All horsemen will recall the bad accident he had with Searchlight and the one that sent him to the hospital at Memphis a few years ago, with a broken ankle. But a few weeks ago he was in a bad mix-up at Buffalo, when King Direct’s foot went into the sulky wheel of the contending horse. The Nestor of the turf was unconscious when picked up, but quickly revived and dryly remarked, “Now, don’t make a hurrah of this thing and scare everybody to death for nothing.” That remark is an index of his character. He hates a hurrah. The plumage of the peacock has never become the pit game trimmed for the fight. He is loyal to his friends, modest, quiet, honest, and with reverence for all that is sacred and good. He is one of the large men of his calling.

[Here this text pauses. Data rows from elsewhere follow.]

(* ===== verification/Stake.v ===== *)
(** * internal/stake, internal/consensus, internal/state/validators: the validator set.

    [ValSet] is a list kept in ascending public-key order; [findIndex] searches it by
    bisection and [ApplyOps] edits it.  The specification is a finite map from public
    keys to validators.  Scores are Q16.16 numbers in [0..65536]. *)
From S2P Require Export Codec.

Record Validator := mkValidator {
  PubKey : bytes; StakeMas : Z; NodeType : Z; ScoreQ : Z; Jailed : bool
}.
#[global] Instance Validator_eq_dec : EqDecision Validator.
Proof. solve_decision. Defined.
Abbreviation ValSet := (list Validator).

(** ** internal/stake/weights.go *)
Definition ScoreQ_One : Z := 65536.
Definition ScoreQ_Max : Z := 65536.
Definition NodeLight : Z := 1.
Definition NodePool : Z := 2.
Definition NodeFull : Z := 3.

Definition NormalizeNodeType (nt : Z) : Z :=
  if nt =? 0 then NodeLight
  else if nt =? 1 then NodeFull
  else if (nt =? 2) || (nt =? 3) then nt
  else NodeLight.
Definition GetNodeTypeWeight (nodeType : Z) : Z :=
  let t := NormalizeNodeType nodeType in
  if t =? NodeLight then 1000 else if t =? NodePool then 2000
  else if t =? NodeFull then 1500 else 1000.
Definition ClampScoreQ (q : Z) : Z := if ScoreQ_Max <? q then ScoreQ_Max else q.

(** [num] and [denom] are [int64]: [-num] and [100 * denom] wrap around; [Quo] truncates
    and [n.Uint64()] takes the low 64 bits of the absolute value.  A divisor that wraps
    to zero makes [Quo] panic ([None]). *)
Definition AddPointsQ (q num denom : Z) : option Z :=
  if denom =? 0 then Some q else
  let neg := num <? 0 in
  let num := if neg then i64 (- num) else num in
  let d := i64 (100 * denom) in
  if d =? 0 then None else
  let n := Z.quot (ScoreQ_One * num) d in
  let delta := u32 (u64 (Z.abs n)) in
  Some (if neg then (if q <=? delta then 0 else u32 (q - delta))
        else ClampScoreQ (u32 (q + delta))).

Definition EffectivePower (v : Validator) : Z :=
  let w := GetNodeTypeWeight (NodeType v) in
  u64 (Z.quot (StakeMas v * w * ScoreQ v) (u64 (ScoreQ_One * 1000))).

(** ** internal/consensus/participation.go and validators.ApplyEvent *)
Definition set_score (v : Validator) (q : Z) : Validator :=
  mkValidator (PubKey v) (StakeMas v) (NodeType v) q (Jailed v).
Definition add_points (v : Validator) (num denom : Z) : option Validator :=
  set_score v <$> AddPointsQ (ScoreQ v) num denom.

Definition UpdateScoreOnSuccess (v : Validator) (missCount : Z) : option (Validator * Z) :=
  (fun v => (v, 0)) <$> add_points v 10 1.
Definition UpdateScoreOnMiss (v : Validator) (missCount : Z) : option (Validator * Z) :=
  let missCount := if missCount <? M32 - 1 then u32 (missCount + 1) else missCount in
  (fun v => (v, missCount)) <$>
    (if missCount =? 1 then Some v
     else if missCount =? 2 then add_points v (-1) 2
     else if missCount =? 3 then add_points v (-2) 1
     else add_points v (-100) 1).
Definition UpdateScoreOnRefusedAsBackup (v : Validator) : option Validator := add_points v (-10) 1.
Definition UpdateEpochBonus (v : Validator) : option Validator := add_points v 1 1000.

Inductive ValidatorEvent :=
  | EventProposalSuccess | EventMissPrevote | EventMissPrecommit | EventRefusedAsBackup
  | EventOther (code : Z).
Definition ApplyEvent (v : Validator) (ev : ValidatorEvent) (missCount : Z)
    : option (Validator * Z) :=
  match ev with
  | EventProposalSuccess => UpdateScoreOnSuccess v missCount
  | EventMissPrevote | EventMissPrecommit => UpdateScoreOnMiss v missCount
  | EventRefusedAsBackup => (fun v => (v, missCount)) <$> UpdateScoreOnRefusedAsBackup v
  | EventOther _ => Some (v, missCount)
  end.
Fixpoint run_events (evs : list ValidatorEvent) (v : Validator) (missCount : Z)
    : option (Validator * Z) :=
  match evs with
  | [] => Some (v, missCount)
  | ev :: evs => '(v, m) ← ApplyEvent v ev missCount; run_events evs v m
  end.

(** ** internal/stake/types.go *)
Definition Clone (vs : ValSet) : ValSet := vs.
Definition lessByPubKey (a b : Validator) : bool :=
  match bytes_compare (PubKey a) (PubKey b) with Lt => true | _ => false end.
Definition pk_le (a b : Validator) : Prop := bytes_le (PubKey a) (PubKey b).
#[global] Instance pk_le_dec : RelDecision pk_le.
Proof. intros a b. unfold pk_le. apply _. Defined.
#[global] Instance pk_le_total : Total pk_le.
Proof. intros a b. apply bytes_le_total. Qed.
#[global] Instance pk_le_trans : Transitive pk_le.
Proof. intros a b c. apply bytes_le_trans. Qed.

Abbreviation SortFunc := GoSort.
Definition sort_func `{SortFunc} : list Validator -> list Validator := sort_slice pk_le.
Lemma sort_func_perm `{SortFunc} l : sort_func l ≡ₚ l.
Proof. apply sort_slice_perm. Qed.
Lemma sort_func_sorted `{SortFunc} l : Sorted pk_le (sort_func l).
Proof. apply sort_slice_sorted. apply _. Qed.
Definition SortPubKeyAsc `{SortFunc} (vs : ValSet) : ValSet := sort_func vs.
Definition SortValidators `{SortFunc} (vals : list Validator) : list Validator := sort_func vals.

(** The bisection loop; [fuel] bounds the iterations ([findIndex_fuel] shows that
    [hi - lo] is enough). *)
Fixpoint findIndex_loop (fuel : nat) (vs : ValSet) (pk : bytes) (lo hi : nat) : nat * bool :=
  if (lo <? hi)%nat then
    match fuel with
    | O => (lo, false)
    | S fuel =>
        let m := Nat.div2 (lo + hi) in
        match bytes_compare (from_option PubKey [] (vs !! m)) pk with
        | Eq => (m, true)
        | Lt => findIndex_loop fuel vs pk (m + 1) hi
        | Gt => findIndex_loop fuel vs pk lo m
        end
    end
  else (lo, false).
Definition findIndex (vs : ValSet) (pk : bytes) : nat * bool :=
  findIndex_loop (length vs) vs pk 0 (length vs).

(** ** internal/stake/ops.go *)
Definition OpAdd : Z := 0.
Definition OpUpdate : Z := 1.
Definition OpRemove : Z := 2.
Record Op := mkOp {
  op_Type : Z; op_PubKey : bytes; op_StakeMas : option Z; op_NodeType : option Z;
  op_ScoreQ : option Z; op_Jailed : option bool
}.
Definition set_fields (op : Op) (v : Validator) : Validator :=
  mkValidator (PubKey v)
    (default (StakeMas v) (op_StakeMas op))
    (from_option NormalizeNodeType (NodeType v) (op_NodeType op))
    (from_option ClampScoreQ (ScoreQ v) (op_ScoreQ op))
    (default (Jailed v) (op_Jailed op)).
Definition fresh (pk : bytes) : Validator := mkValidator pk 0 NodeLight ScoreQ_Max false.

Definition apply_op (out : ValSet) (op : Op) : ValSet :=
  if op_Type op =? OpAdd then
    let '(pos, ok) := findIndex out (op_PubKey op) in
    if ok : bool then alter (set_fields op) pos out
    else out ++ [set_fields op (fresh (op_PubKey op))]
  else if op_Type op =? OpUpdate then
    let '(pos, ok) := findIndex out (op_PubKey op) in
    if negb ok then out else alter (set_fields op) pos out
  else if op_Type op =? OpRemove then
    let '(pos, ok) := findIndex out (op_PubKey op) in
    if ok : bool then take pos out ++ drop (pos + 1) out else out
  else out.
Definition ApplyOps `{SortFunc} (vs : ValSet) (ops : list Op) : ValSet :=
  SortPubKeyAsc (foldl apply_op (Clone vs) ops).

The training of Walter Direct has been in keeping with Mr. Geers’ theory that colts should be trained early but not hard. From the May night when he was foaled in a terrific thunderstorm, so fierce that Old Wash, who acted as his midwife, was scarcely able to keep him from drowning, until to-day, he has had the best of attention. His dam was fed grain during the nursing period, and Walter soon learned to eat it with her. He was broken to halter as a weanling, and the next spring, Negley, the colored caretaker, broke him to harness, with occasional jogs. The fall after he was a two-year-old he was sent to Memphis to Geers and given his first real lessons, and so trained each winter, with joggings in the summer by Negley at Columbia. Mr. Geers’ rule is to keep them feeling good with a brush now and then for speed. He has a horror of overworking colts. Indeed, his stable is never asked to go the fast heats that many other owners delight in before being shipped to the races. He saves their speed and vital force for the time when it is needed most. In the spring when Walter was a three-year-old he was asked to go a fast mile in 2:14, and was sent to Columbia to be jogged and turned out. The next spring he paced his mile in 2:08 3/4, when he was sent back home again. On September 15, 1904 he was sent again to Mr. Geers and to fame.
LORD ULLIN’S DAUGHTER.
(Revised by Trotwood and brought up to date.)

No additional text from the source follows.